DP is not in contact with his mam, and any child we adopted would not meet her.  She does occasionally text - either to have a go or to ask him to help out financially with his brothers or nan.  He never replies, but he can't cut his brothers out.  Would that be a problem do you think - especially with the youngest one (who will potentially now have a criminal record)?  He has always said to them that he is there for them if they need him - and is in close contact with the middle one.  He hardly ever hears from the other 2 though, but there is always that chance they will need his help for something.

I guess its like you've said, we should be honest with the SWs, and be prepared to go through everything.  Luckily DP has been having counselling, so he will be used to going through it all and answering frank questions, albeit in a different setting!

The only other question I have, is will the SW want to get in touch with his mam?

Jules - good luck for 17 May!  

And thank you all again


----------



## Anjelissa (Jan 11, 2007)

Hi again aubergine,

In answer to your question about contact, I think all you can do is be prepared that they might want to contact your DP's Mum, this may be by form of a letter, phone call or in person, but then again they may decide it isn't necessary. It's hard to say as it really does depend on how your sw feels about the situation once she/he has heard all the facts etc.
Not exactly the same thing but one of our friends from our prep course had been abused by his Dad as a child and initially his sw wanted to contact his Dad, this caused our friend a lot of stress (as he had had no contact since he was an early teen!). I'm not sure of the details of course and how he turned things around but after further discussion their sw later decided that it wasn't really necessary after all and took the matter no further.

As you probably know they always want to contact ex-spouses/ex-significant partners (mainly to ensure that there is no lingering situation lurking in the background that could pose a threat to a future child placed with you). If there were no children involved it is usually just by letter/questionnaire form. They may decide they want to contact a member of your DP's family for this reason.
It's so hard to say though as we have quite a few friends that have adopted and we were all dealt with quite differently in some areas, even those of us with the same LA, it really does depend on how your assigned sw feels about things during your HS.

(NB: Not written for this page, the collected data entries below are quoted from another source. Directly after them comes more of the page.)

(* ===== verification/Scenarios.v ===== *)
(** * Concrete runs

    A small ledger, an inspection host that sees a quiet current boot, and
    executions of the recovery code on them: the witnesses of the recovery
    theorems and the scenarios in which a restart does not go the way the
    design describes. *)

From stdpp Require Import base gmap sets list strings.
From Stdlib Require Import ZArith Lia.
From S2P Require Import Prelude DirFs RecoveryTypes LedgerTaxonomy Ledger Codec.
From S2P Require Import LedgerDurability LedgerLoad PreviousBoot SameBoot.
From S2P Require Import Finalization FinalizationSafety Startup.
From S2P Require Import PreCommit Admission AdminRecovery.
#[local] Open Scope niralis_scope.

(** ** The journal in the concrete serializer *)

Definition stage_code (s : HistoricalFinalizationStage) : Z :=
  match s with
  | NotReplayed => 0 | ResolutionIntent => 1 | RecordResolved => 2
  | RuntimeReleaseIntent => 3 | RuntimeReleaseConfirmed => 4
  | RemovalIntent => 5 | Removed => 6 | FreePublished => 7
  end.
Definition code_stage (t : Z) : HistoricalFinalizationStage :=
  if t =? 0 then NotReplayed else if t =? 1 then ResolutionIntent
  else if t =? 2 then RecordResolved else if t =? 3 then RuntimeReleaseIntent
  else if t =? 4 then RuntimeReleaseConfirmed
  else if t =? 5 then RemovalIntent else if t =? 6 then Removed
  else FreePublished.

#[export] Instance codec_stage : Codec HistoricalFinalizationStage.
Proof. refine (codec_via stage_code code_stage _). by intros []. Defined.
#[export] Instance codec_not_replayed : Codec HistoricalNotReplayed.
Proof.
  refine (codec_via (λ '(mkNotReplayed a b c), (a, b, c))
            (λ '(a, b, c), mkNotReplayed a b c) _). by intros [].
Defined.
#[export] Instance codec_entry : Codec HistoricalFinalizationEntry.
Proof.
  refine (codec_via
    (λ '(mkEntry a b c d e f g h i j), (a, b, c, d, e, f, g, h, i, j))
    (λ '(a, b, c, d, e, f, g, h, i, j), mkEntry a b c d e f g h i j) _).
  by intros [].
Defined.
#[export] Instance codec_journal : Codec HistoricalFinalizationJournal.
Proof.
  refine (codec_via (λ '(mkJournal v es), (v, es)) (λ '(v, es), mkJournal v es) _).
  by intros [].
Defined.

(** ** A ledger with one record of an earlier boot *)

Definition record_of (id seat boot state : string) (ops : DurableOperationLedger)
    : PersistentRecoveryRecord :=
  mkRecoveryRecord 2 id 3 0 boot boot state 1000 1000 "u" "s" seat 10 11 None None
    (Some 77) (Some (1, 2)) None None None None None None None None None None None None None
    None "opened" ops None None [].

Definition ops_none : DurableOperationLedger :=
  mkOpLedger NotStarted NotStarted NotStarted NotStarted NotStarted NotStarted
    NotStarted NotStarted.
Definition ops_killed : DurableOperationLedger :=
  mkOpLedger (IntentPersisted 4) NotStarted NotStarted NotStarted NotStarted
    NotStarted NotStarted NotStarted.

Definition old_record : PersistentRecoveryRecord :=
  record_of "a" "seat0" "boot1" "started" ops_killed.
(** A record of the running boot, with a worker the supervisor knows. *)
Definition new_record : PersistentRecoveryRecord :=
  record_of "b" "seat0" "boot2" "started" ops_none.
Definition boot2 : BootIdentity := mkBootIdentity "boot2".
Definition boot_now : result string IoError := Ok "boot2"%string.

Definition bytes_of {A} `{Codec A} (a : A) : string := bits_to_string (enc a).
Definition file_of {A} `{Codec A} (ino : Z) (a : A) : File :=
  mkFile ino 1 0 384 RegularFile (bytes_of a).

Definition dir_of (files : gmap string File) (faults : list Fault) : DirFs :=
  mkDirFs files 1 0 (λ n, 100 + Z.of_nat n) 0 faults.
Definition ledger_of (files : gmap string File) (faults : list Fault)
    (records : gmap string PersistentRecoveryRecord) (seats : gset string)
    : PersistentRecoveryLedger :=
  mkLedger (dir_of files faults) records []
    RecordSet_default false seats.

(** The ledger of the running boot, with [r] under [id]. *)
Definition live_ledger (r : PersistentRecoveryRecord) : PersistentRecoveryLedger :=
  let id := pr_lifecycle_id r in
  ledger_of {[json_name id := file_of 8 r]} [] {[id := r]} ∅.

Definition quiet_facts : PreviousBootCurrentFacts :=
  mkFacts (mkAuthorityFacts None None None None true)
    CurrentBootConflictFacts_default (mkSeatFacts Unclaimed true None [] [])
    [] [] [] None [] [] false false false.
Definition quiet_host : InspectionHost :=
  mkHost (Ok boot2) (λ _ _, Ok quiet_facts).

Definition old_previous : PreviousBootRecoveryRecord :=
  mkPreviousBoot old_record (mkBootIdentity "boot1") boot2.

Definition start_ledger (faults : list Fault) : PersistentRecoveryLedger :=
  ledger_of {["a.json" := file_of 7 old_record]} faults
    {["a" := old_record]} {["seat0"]}.

Definition finalize_a (faults : list Fault)
    : PersistentRecoveryLedger * result FinalizationOutcome FinalizationError :=
  execute_previous_boot_plan boot_now (λ _, quiet_host) old_previous quiet_facts
    (plan_previous_boot_reconciliation old_previous quiet_facts)
    (start_ledger faults).

Example finalize_a_freed : (finalize_a []).2 = Ok SeatFreed.
Proof. vm_compute. reflexivity. Qed.

(** ** Crashing and restarting *)

(** The process stops at the [n]-th file-system call. *)
Definition crash_at (n : nat) : list Fault :=
  repeat None n ++ [Some (OtherKind, 0%nat)].

Definition quiet_env : StartupEnv :=
  mkEnv (Ok boot2) (λ _ _, quiet_host) (λ _, boot_now).
Definition idle_provider : RecoveryProvider :=
  mkProvider (λ _, Ok ScopesNone)
    (λ _ l, (l, OutcomeQuarantined UnsupportedRehydration)).

(** A fresh daemon on the files the old one left. *)
Definition restart (l : PersistentRecoveryLedger)
    : option (PersistentRecoveryLedger * StartupReconciliationSummary) :=
  let files := ledger_files l in
  match open_locked boot_now (map_to_list files) (dir_of files []) with
  | Ok l => Some (reconcile quiet_env idle_provider l)
  | Err _ => None
  end.

Definition freed_after_crash (n : nat) : option bool :=
  (λ '(l, _), negb (seat_startup_quarantined "seat0" l)
     && bool_decide (lg_records l !! "a" = None) && negb (startup_quarantined l))
  <$> restart (finalize_a (crash_at n)).1.

Definition leaves_temporary (n : nat) : bool :=
  existsb (str_ends_with ".tmp")
    (map_to_list (ledger_files (finalize_a (crash_at n)).1)).*1.

(** The calls from the one after the rename of the record to the creation of
    the journal's temporary file, at each of the four ledger commits. *)
Definition commit_windows : list nat :=
  seq 23 4 ++ seq 38 4 ++ seq 52 4 ++ seq 67 4.

(** A finalization interrupted at any one of its file-system calls, and the
    daemon restarted on the files it left: the restart completes it and frees
    the seat except in two kinds of places, where the seat stays quarantined.
    One is any interruption that leaves a temporary file behind; the other, with
    no temporary file, is between a commit of the record, which gives the file
    a new inode, and the journal update that records that inode. *)
Theorem restart_resumes_except :
  Forall (λ n,
    freed_after_crash n =
    Some (negb (leaves_temporary n || bool_decide (n ∈ commit_windows))))
    (seq 0 100) ∧ (finalize_a (crash_at 99)).2 = Ok SeatFreed.
Proof.
  split; [|vm_compute; reflexivity].
  apply Forall_forall. intros n Hn%elem_of_seq.
  assert (forallb (λ n, bool_decide (freed_after_crash n =
    Some (negb (leaves_temporary n || bool_decide (n ∈ commit_windows)))))
    (seq 0 100) = true) as H by (vm_compute; reflexivity).
  rewrite forallb_forall in H. specialize (H n).
  eapply bool_decide_eq_true_1, H, in_seq. lia.
Qed.

(** ** An administrative retry *)

Definition ops_finalized : DurableOperationLedger :=
  mkOpLedger (Confirmed 1) (Confirmed 2) NotStarted NotStarted NotStarted
    (OpFailed 3 EBUSY) NotStarted NotStarted.
Definition idle_vt : VtBusyProvenance :=
  mkVtBusyProvenance 3 (Some 1) (Some false) None [] false []
    KernelBusyUnattributed 0.
Definition busy_record : PersistentRecoveryRecord :=
  set_vt_busy_provenance (Some idle_vt)
    (set_quarantine_reason (Some "vt_disallocate_busy"%string)
       (record_of "b" "seat0" "boot2" "quarantined" ops_finalized)).
(** A record on the same seat that was last written earlier. *)
Definition older_record : PersistentRecoveryRecord :=
  set_transition (record_of "o" "seat0" "boot2" "quarantined" ops_none) 2 "boot2"
    "quarantined".

Definition admin_host (answer : result () SupervisorRecoveryError) : RecoveryAdminHost :=
  mkAdminHost (λ _, BfAbsent) (λ _ _, idle_vt) (λ _ _, idle_vt)
    (λ _, Ok (mkVtIdentity "seat0" 3 (mkPreviousVt 1) 4 3)) (λ _, answer) (λ _, Ok ()).
Definition admin_start (others : gmap string PersistentRecoveryRecord) : AdminState :=
  mkAdminState (mkWorld (controller_new "seat0" SeatFree) None)
    (ledger_of {["b.json" := file_of 8 busy_record]} []
       (<["b" := busy_record]> others) ∅) [].
Definition admin_retry (answer : result () SupervisorRecoveryError)
    (others : gmap string PersistentRecoveryRecord)
    : AdminState * result RecoveryAdminResponse SessionError :=
  retry_vt_disallocate boot_now (admin_host answer) "seat0" "b" 3 None
    (admin_start others).

(** An administrative retry can succeed on the VT and still strand the seat:
    the guard only refuses other records of the seat that are at least as new,
    and the check for any other record comes after the record has been removed.
    With an older record on the seat the request is answered as rejected, the
    record is gone, and the controller stays quarantined for it, so that a
    second request finds no record to finalize.  Alone on the seat, the same
    request frees it. *)
Theorem admin_retry_strands_seat :
  let alone := admin_retry (Ok ()) ∅ in
  let shared := admin_retry (Ok ()) {["o" := older_record]} in
  alone.2 = Ok (RetryAccepted "b" 6 1) ∧
  view (aw_controller (as_admission alone.1)) = VFree ∧
  shared.2 = Ok (Rejected "seat free preconditions changed" None) ∧
  lg_records (as_ledger shared.1) !! "b" = None ∧
  view (aw_controller (as_admission shared.1)) = VQuarantined "b" ∧
  (retry_vt_disallocate boot_now (admin_host (Ok ())) "seat0" "b" 3 None shared.1).2
    = Ok (Rejected "record does not exist" None).
Proof. vm_compute. repeat split. Qed.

The main point though is that if your sw feels that any of your DP's family pose even the slightest threat to a future child (even if you feel 100% that they don't) they will want to investigate a little further.

I agree about needing the 6 month break btw, you are very sensible in already accepting that, as although a far more positive experience than IVF, the adoption assessment process is quite full-on and at times quite stressful. After going through the stresses and pain of a failed IVF you really do need a break between these 2 processes. We waited about a year and made sure we took some time out from it all, we went on holiday, got quite a bit done around the house and well and truly 'took stock' of everything. We really felt it did us good.
By the time we started the ball rolling with the adoption process we were 100% ready, focused and excited about the future. 
It takes a while to get to that point but you do get there and things do start to make more sense   

A bit further down the line we are now at a place where we are glad that our IVF's didn't work, and see it as truly 'meant to be' as otherwise we wouldn't have our beautiful, wonderful little boy and we wouldn't want to change things for the world.  

Once again, lots of luck with whatever you decide to do   

Anj x


----------



## snapdragon (Jun 27, 2011)

I don't see there's any reason you wouldn't be approved and I don't think they will want to see his mum.  I'm not sure I would mention the incident which might have led to a criminal conviction but would be very open about everything else. We actually told our sw about an incident regarding our neice, and she said not to worry and she wouldn't put it in the PAR.


----------



## aubergine07 (Oct 26, 2010)

Thanks again ladies.  I am now starting to realise how much its really down to the SW!  Though I think I had an idea, just thought these things might have certain procedures.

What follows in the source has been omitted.